# Sunday, 4th November



## Sundancers (Jun 20, 2012)

Alright ... It is about that time again ...

Remember : Spring Forward, Fall Back. Clocks go forward in the Spring and back in the Fall.

Smoke Alarms
Before you do anything use this opportunity twice a year to check your smoke alarm batteries. Having a smoke alarm in your house is all very good but if your batteries are flat then it isn't going to help to save your life in a fire.
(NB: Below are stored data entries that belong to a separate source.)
(* ===== verification/VarUint248.v ===== *)
(** * VarUint248: the 248-bit integer ([src/src/num/varuint248.rs])

    Two 128-bit words; the layout is that of a little-endian target.  Overflow checks
    are off, so that every operator of [u128] wraps.  Division normalizes the divisor and
    guesses the quotient by words of 64 and of 128 bits; a division by zero panics, a loop
    has fuel, and the writes of [fmt_var_uint248] through raw pointers are undefined
    outside its buffer: [outcome] keeps these apart. *)

From Stdlib Require Import String Ascii.
From S2P Require Import Prelude Bits DataBuilder CellMeta Cell Slice Builder Num.

Inductive outcome (A : Type) : Type :=
| Returns (a : A)
| Panics
| Undefined
| OutOfFuel.
Arguments Returns {A} a.
Arguments Panics {A}.
Arguments Undefined {A}.
Arguments OutOfFuel {A}.

Definition obind {A B} (m : outcome A) (k : A -> outcome B) : outcome B :=
  match m with Returns a => k a | Panics => Panics | Undefined => Undefined | OutOfFuel => OutOfFuel end.

Declare Scope outcome_scope.
Delimit Scope outcome_scope with outcome.
Notation "'run!' x ':=' m 'in' k" := (obind m (fun x => k))
  (at level 10, x pattern, m at level 100, k at level 200) : outcome_scope.
#[global] Open Scope outcome_scope.

(** ** Operations of [u128] *)
Definition U128_MAX : Z := 2 ^ 128 - 1.
Definition overflowing_add (a b : Z) : Z * bool := (u128 (a + b), 2 ^ 128 <=? a + b).
Definition overflowing_sub (a b : Z) : Z * bool := (u128 (a - b), a <? b).
Definition overflowing_mul (a b : Z) : Z * bool := (u128 (a * b), 2 ^ 128 <=? a * b).
(** [a / b] and [a % b], which panic *)
Definition div_u128 (a b : Z) : outcome Z := if b =? 0 then Panics else Returns (a / b).
Definition rem_u128 (a b : Z) : outcome Z := if b =? 0 then Panics else Returns (a mod b).
(** [a << n] and [a >> n], which take the number of bits modulo 128 *)
Definition shl_u128 (a n : Z) : Z := u128 (Z.shiftl a (n mod 128)).
Definition shr_u128 (a n : Z) : Z := Z.shiftr a (n mod 128).

(** ** The type *)
Record VarUint248 := mkU248 { low : Z; high : Z }.

Module U248.
Definition from_words (hi lo : Z) : VarUint248 := mkU248 lo hi.
Definition into_words (a : VarUint248) : Z * Z := (high a, low a).
Definition new (value : Z) : VarUint248 := from_words 0 value.

Definition ZERO : VarUint248 := mkU248 0 0.
Definition ONE : VarUint248 := mkU248 1 0.
Definition MIN : VarUint248 := new 1.
Definition MAX : VarUint248 := from_words (Z.shiftr U128_MAX 8) U128_MAX.
Definition LEN_BITS : Z := 5.
Definition MAX_BITS : Z := LEN_BITS + 31 * 8.

Definition set_high (a : VarUint248) (hi : Z) : VarUint248 := mkU248 (low a) hi.
Definition set_low (a : VarUint248) (lo : Z) : VarUint248 := mkU248 lo (high a).

Definition is_zero (a : VarUint248) : bool := (low a =? 0) && (high a =? 0).
Definition is_valid (a : VarUint248) : bool := high a <=? Z.shiftr U128_MAX 8.

Definition leading_zeros (a : VarUint248) : Z :=
  let '(hi, lo) := into_words a in
  if hi =? 0 then 128 + Prelude.leading_zeros 128 lo else Prelude.leading_zeros 128 hi.

Definition bit_len (a : VarUint248) : option Z :=
  let bytes := u8 (32 - leading_zeros a / 8) in
  if 31 <? bytes then None else Some (LEN_BITS + bytes * 8).

Definition as_isize (a : VarUint248) : Z := as_signed 64 (u64 (low a)).
Definition as_usize (a : VarUint248) : Z := u64 (low a).

Definition eq_u128 (a : VarUint248) (other : Z) : bool := (high a =? 0) && (low a =? other).
Definition cmp_words (a b : Z * Z) : comparison := match a.1 ?= b.1 with Eq => a.2 ?= b.2 | c => c end.
Definition cmp (a b : VarUint248) : comparison := cmp_words (into_words a) (into_words b).
Definition partial_cmp_u128 (a : VarUint248) (other : Z) : comparison := cmp_words (into_words a) (0, other).

(** ** Addition and subtraction *)
Definition checked_add (a rhs : VarUint248) : option VarUint248 :=
  let '(lo, carry_lo) := overflowing_add (low a) (low rhs) in
  let '(hi, carry_c) := overflowing_add (high a) (b2z carry_lo) in
  let '(hi, carry_hi) := overflowing_add hi (high rhs) in
  if carry_c || carry_hi then None else
  let res := from_words hi lo in
  if is_valid res then Some res else None.

Definition checked_sub (a rhs : VarUint248) : option VarUint248 :=
  let '(lo, carry_lo) := overflowing_sub (low a) (low rhs) in
  let '(hi, carry_c) := overflowing_sub (high a) (b2z carry_lo) in
  let '(hi, carry_hi) := overflowing_sub hi (high rhs) in
  if carry_c || carry_hi then None else
  let res := from_words hi lo in
  if is_valid res then Some res else None.

Definition saturating_add (a rhs : VarUint248) : VarUint248 :=
  match checked_add a rhs with Some value => value | None => MAX end.

Definition saturating_sub (a rhs : VarUint248) : VarUint248 :=
  let '(lo, carry_lo) := overflowing_sub (low a) (low rhs) in
  let '(hi, carry_c) := overflowing_sub (high a) (b2z carry_lo) in
  let '(hi, carry_hi) := overflowing_sub hi (high rhs) in
  if carry_c || carry_hi then ZERO else
  let res := from_words hi lo in
  if is_valid res then res else MAX.

(** [+=]: the high word of [rhs] is added to itself. *)
Definition add_assign (a rhs : VarUint248) : VarUint248 :=
  let '(lo, carry) := overflowing_add (low a) (low rhs) in
  let a := set_low a lo in
  set_high a (u128 (u128 (high rhs + b2z carry) + high rhs)).

Definition sub_assign (a rhs : VarUint248) : VarUint248 :=
  let '(lo, carry) := overflowing_sub (low a) (low rhs) in
  let a := set_low a lo in
  set_high a (u128 (u128 (high a - b2z carry) - high rhs)).

(** ** Shifts *)
Definition shr_assign (a : VarUint248) (n : Z) : VarUint248 :=
  if n =? 0 then a
  else if n <=? 127 then
    let hi := high a in
    let a := set_high a (shr_u128 (high a) n) in
    let a := set_low a (shr_u128 (low a) n) in
    set_low a (Z.lor (low a) (shl_u128 hi (128 - n)))
  else
    let hi := high a in
    let a := set_high a 0 in
    set_low a (shr_u128 hi (Z.land n 127)).

Definition shl_assign (a : VarUint248) (n : Z) : VarUint248 :=
  if n =? 0 then a
  else if n <=? 127 then
    let lo := low a in
    let a := set_low a (shl_u128 (low a) n) in
    let a := set_high a (shl_u128 (high a) n) in
    set_high a (Z.lor (high a) (shr_u128 lo (128 - n)))
  else
    let lo := low a in
    let a := set_low a 0 in
    set_high a (shl_u128 lo (Z.land n 127)).

(** ** Multiplication *)
Definition LOWER_MASK : Z := Z.shiftr U128_MAX 64.

Definition umulddi3 (a b : Z) : VarUint248 :=
  let low := u128 (Z.land a LOWER_MASK * Z.land b LOWER_MASK) in
  let t := Z.shiftr low 64 in
  let low := Z.land low LOWER_MASK in
  let t := u128 (t + u128 (Z.shiftr a 64 * Z.land b LOWER_MASK)) in
  let low := u128 (low + shl_u128 (Z.land t LOWER_MASK) 64) in
  let high := Z.shiftr t 64 in
  let t := Z.shiftr low 64 in
  let low := Z.land low LOWER_MASK in
  let t := u128 (t + u128 (Z.shiftr b 64 * Z.land a LOWER_MASK)) in
  let low := u128 (low + shl_u128 (Z.land t LOWER_MASK) 64) in
  let high := u128 (high + Z.shiftr t 64) in
  let high := u128 (high + u128 (Z.shiftr a 64 * Z.shiftr b 64)) in
  from_words high low.

Definition mul_assign (a rhs : VarUint248) : VarUint248 :=
  let r := umulddi3 (low a) (low rhs) in
  let a_hi_mul_b_lo := u128 (high a * low rhs) in
  let a_lo_mul_b_hi := u128 (low a * high rhs) in
  set_high r (u128 (high r + u128 (a_hi_mul_b_lo + a_lo_mul_b_hi))).

(** [checked_mul]: the validity tested is that of [self]. *)
Definition checked_mul (a rhs : VarUint248) : option VarUint248 :=
  let res := umulddi3 (low a) (low rhs) in
  let '(hi_lo, overflow_hi_lo) := overflowing_mul (high a) (low rhs) in
  let '(lo_hi, overflow_lo_hi) := overflowing_mul (low a) (high rhs) in
  let '(hi, overflow_hi) := overflowing_add hi_lo lo_hi in
  let '(high', overflow_high) := overflowing_add (high res) hi in
  let res := set_high res high' in
  let overflow_hi_hi := negb (high a =? 0) && negb (high rhs =? 0) in
  if overflow_hi_lo || overflow_lo_hi || overflow_hi || overflow_high || overflow_hi_hi || negb (is_valid a)
  then None else Some res.

Definition saturating_mul (a rhs : VarUint248) : VarUint248 :=
  match checked_mul a rhs with Some value => value | None => MAX end.
End U248.

(** ** Division *)
Module Division.
Definition B : Z := 2 ^ 64.

(** The loops that correct a digit of the quotient: [q] is too large while
    [q * vn0 > B * rhat + un]. *)
Fixpoint correct_digit (fuel : nat) (q rhat vn1 vn0 un : Z) : outcome (Z * Z) :=
  match fuel with
  | O => OutOfFuel
  | S fuel =>
      if (B <=? q) || (u128 (u128 (B * rhat) + un) <? u128 (q * vn0)) then
        let q := u128 (q - 1) in
        let rhat := u128 (rhat + vn1) in
        if B <=? rhat then Returns (q, rhat)
        else correct_digit fuel q rhat vn1 vn0 un
      else Returns (q, rhat)
  end.

(** [udiv256_by_128_to_128]: the quotient and what it writes to [r] *)
Definition udiv256_by_128_to_128 (u1 u0 v : Z) : outcome (Z * Z) :=
  let s := leading_zeros 128 v in
  let '(v, un128, un10) :=
    if 0 <? s then (shl_u128 v s, Z.lor (shl_u128 u1 s) (shr_u128 u0 (128 - s)), shl_u128 u0 s)
    else (v, u1, u0) in
  let vn1 := Z.shiftr v 64 in
  let vn0 := Z.land v 0xFFFFFFFFFFFFFFFF in
  let un1 := Z.shiftr un10 64 in
  let un0 := Z.land un10 0xFFFFFFFFFFFFFFFF in
  run! q1 := div_u128 un128 vn1 in
  let rhat := u128 (un128 - u128 (q1 * vn1)) in
  run! (q1, rhat) := correct_digit 3 q1 rhat vn1 vn0 un1 in
  let un21 := u128 (u128 (u128 (un128 * B) + un1) - u128 (q1 * v)) in
  run! q0 := div_u128 un21 vn1 in
  let rhat := u128 (un21 - u128 (q0 * vn1)) in
  run! (q0, rhat) := correct_digit 3 q0 rhat vn1 vn0 un0 in
  let r := shr_u128 (u128 (u128 (u128 (un21 * B) + un0) - u128 (q0 * v))) s in
  Returns (u128 (u128 (q1 * B) + q0), r).

(** *** Inside [div_mod_knuth]: three words, the lowest first *)
Definition words3 : Type := Z * Z * Z.

Definition full_shl (a : VarUint248) (shift : Z) : words3 :=
  let u_lo := shl_u128 (low a) shift in
  let u_hi := U248.shr_assign a (128 - shift) in
  (u_lo, low u_hi, high u_hi).

Definition full_shr (u : words3) (shift : Z) : VarUint248 :=
  let '(u0, u1, u2) := u in
  let res := mkU248 (shr_u128 u0 shift) (shr_u128 u1 shift) in
  if 0 <? shift then
    let sh := 128 - shift in
    mkU248 (Z.lor (low res) (shl_u128 u1 sh)) (Z.lor (high res) (shl_u128 u2 sh))
  else res.

Definition split_u128_to_u128 (a : Z) : Z * Z := (Z.land a 0xFFFFFFFFFFFFFFFF, Z.shiftr a 64).

Definition fullmul_u128 (a b : Z) : Z * Z :=
  let '(a0, a1) := split_u128_to_u128 a in
  let '(b0, b1) := split_u128_to_u128 b in
  let t := u128 (a0 * b0) in
  let '(w3, k) := split_u128_to_u128 t in
  let t := u128 (u128 (a1 * b0) + k) in
  let '(w1, w2) := split_u128_to_u128 t in
  let t := u128 (u128 (a0 * b1) + w1) in
  let k := Z.shiftr t 64 in
  let w_hi := u128 (u128 (u128 (a1 * b1) + w2) + k) in
  let w_lo := u128 (shl_u128 t 64 + w3) in
  (w_lo, w_hi).

Definition fullmul_u256_u128 (a : VarUint248) (b : Z) : words3 :=
  if negb (b =? 0) then
    let '(lo, carry) := fullmul_u128 (low a) b in
    let acc0 := lo in
    let acc1 := carry in
    let '(lo, carry) := fullmul_u128 (high a) b in
    let '(acc1, c) := overflowing_add acc1 lo in
    (acc0, acc1, u128 (carry + b2z c))
  else (0, 0, 0).

Definition add_carry (a b : Z) (c : bool) : Z * bool :=
  let '(res1, overflow1) := overflowing_add b (b2z c) in
  let '(res2, overflow2) := overflowing_add a res1 in
  (res2, overflow1 || overflow2).

Definition sub_carry (a b : Z) (c : bool) : Z * bool :=
  let '(res1, overflow1) := overflowing_add b (b2z c) in
  let '(res2, overflow2) := overflowing_sub a res1 in
  (res2, overflow1 || overflow2).

(** The loop on the guess: [u0] is the lowest word of the dividend. *)
Fixpoint correct_guess (fuel : nat) (q_hat r_hat v_n_1 v_n_2 u0 : Z) : outcome Z :=
  match fuel with
  | O => OutOfFuel
  | S fuel =>
      let '(lo, hi) := fullmul_u128 q_hat v_n_2 in
      if (r_hat <? hi) || ((hi =? r_hat) && (u0 <? lo)) then
        let q_hat := u128 (q_hat - 1) in
        let '(r_hat, overflow) := overflowing_add r_hat v_n_1 in
        if overflow then Returns q_hat else correct_guess fuel q_hat r_hat v_n_1 v_n_2 u0
      else Returns q_hat
  end.

Definition div_mod_knuth (u v : VarUint248) : outcome (VarUint248 * VarUint248) :=
  let shift := leading_zeros 128 (high v) in
  let v := U248.shl_assign v shift in
  let '(u0, u1, u2) := full_shl u shift in
  let v_n_1 := high v in
  let v_n_2 := low v in
  let u_jn := u2 in
  run! q_hat :=
    if u_jn <? v_n_1 then
      run! (q_hat, r_hat) := udiv256_by_128_to_128 u_jn u1 v_n_1 in
      correct_guess 3 q_hat r_hat v_n_1 v_n_2 u0
    else Returns U128_MAX in
  let '(p0, p1, p2) := fullmul_u256_u128 v q_hat in
  let '(u0, c) := sub_carry u0 p0 false in
  let '(u1, c) := sub_carry u1 p1 c in
  let '(u2, c) := sub_carry u2 p2 c in
  let '(q_hat, u0, u1, u2) :=
    if c : bool then
      let q_hat := u128 (q_hat - 1) in
      let '(u0, c) := add_carry u0 (low v) false in
      let '(u1, c) := add_carry u1 (high v) c in
      (q_hat, u0, u1, u128 (u2 + b2z c))
    else (q_hat, u0, u1, u2) in
  Returns (U248.set_low U248.ZERO q_hat, full_shr (u0, u1, u2) shift).

(** [udivmod]: the quotient and the remainder *)
Definition udivmod (a b : VarUint248) : outcome (VarUint248 * VarUint248) :=
  if Z.lor (high a) (high b) =? 0 then
    run! rem := rem_u128 (low a) (low b) in
    run! quo := div_u128 (low a) (low b) in
    Returns (U248.from_words 0 quo, U248.from_words 0 rem)
  else if match U248.cmp b a with Gt => true | _ => false end then Returns (U248.ZERO, a)
  else if high b =? 0 then
    if high a <? low b then
      run! (q, r) := udiv256_by_128_to_128 (high a) (low a) (low b) in
      Returns (U248.from_words 0 q, U248.set_low U248.ZERO r)
    else
      run! hi := div_u128 (high a) (low b) in
      run! rest := rem_u128 (high a) (low b) in
      run! (q, r) := udiv256_by_128_to_128 rest (low a) (low b) in
      Returns (U248.from_words hi q, U248.set_low U248.ZERO r)
  else div_mod_knuth a b.

(** The operators [/=] and [%=]: the divisor may be the value itself. *)
Definition div_assign (a rhs : VarUint248) : outcome VarUint248 :=
  run! (q, r) := udivmod a rhs in Returns q.
Definition rem_assign (a rhs : VarUint248) : outcome VarUint248 :=
  run! (q, r) := udivmod a rhs in Returns r.
End Division.

(** ** Store and Load *)
#[global] Instance ExactSize_VarUint248 : ExactSize VarUint248 := fun v => mkSize (default 0 (U248.bit_len v)) 0.

#[global] Instance Store_VarUint248 : Store VarUint248 := fun v _ builder =>
  let bytes := u8 (32 - U248.leading_zeros v / 8) in
  let bits := bytes * 8 in
  if (31 <? bytes) || negb (has_capacity builder (u16 (U248.LEN_BITS + bits)) 0) then Err CellOverflow else
  let! builder := on_data (fun d => store_small_uint d bytes U248.LEN_BITS) builder in
  let '(hi, lo) := U248.into_words v in
  match checked_sub bits 128 with
  | Some high_bits =>
      let! builder := Num.store_u128 builder hi high_bits in
      Num.store_u128 builder lo (u16 (bits - high_bits))
  | None => Num.store_u128 builder lo bits
  end.

#[global] Instance Load_VarUint248 : Load VarUint248 := fun slice =>
  let! (bytes, slice) := load_small_uint slice U248.LEN_BITS in
  let! (hi, bytes, slice) :=
    match checked_sub bytes 16 with
    | Some high_bytes =>
        if 0 <? high_bytes then
          let! (hi, slice) := Num.load_u128 slice high_bytes in
          Ok (hi, bytes - high_bytes, slice)
        else Ok (0, bytes, slice)
    | None => Ok (0, bytes, slice)
    end in
  let! (lo, slice) := Num.load_u128 slice bytes in
  Ok (U248.from_words hi lo, slice).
(Sigh) Come on folks ... even if you do not need to change the clock ... change the batteries and give it a good dusting.










Alright ... carry on


----------



## fuzziebutt (Aug 7, 2012)

Give 'em a good dusting? Naw, they won't match the rest of the place.


----------



## kaufranc (Oct 3, 2012)

Good one, Fuzziebutt!
Same at my place !!


----------



## rob (Jun 20, 2012)

is that when the clocks go back ? we put them back last weekend here.


----------



## Roslyn (Jun 21, 2012)

The time changes kick my a$$ every time!! I just get my body clock settled when the next one rolls around!!


----------



## ChickenAdmin (Jun 4, 2012)

This time change messes me up. I'm hungry but don't want to eat. It's an odd thing.


----------



## EmmaJB (Oct 23, 2012)

Ours changed a week last Saturday night (well Sunday 0100). I thought they changed the same time everywhere lol 

X


----------



## ChickenAdmin (Jun 4, 2012)

Where do you live?


----------



## EmmaJB (Oct 23, 2012)

Uk  still not used to the time change!

X


----------



## EmmaJB (Oct 23, 2012)

The times on this forum still haven't changed by the way, I'm actually posting this at 22.37 not 23.37 

X


----------



## rob (Jun 20, 2012)

i dont know why they even bother to change them.


----------



## Roslyn (Jun 21, 2012)

rob said:


> i dont know why they even bother to change them.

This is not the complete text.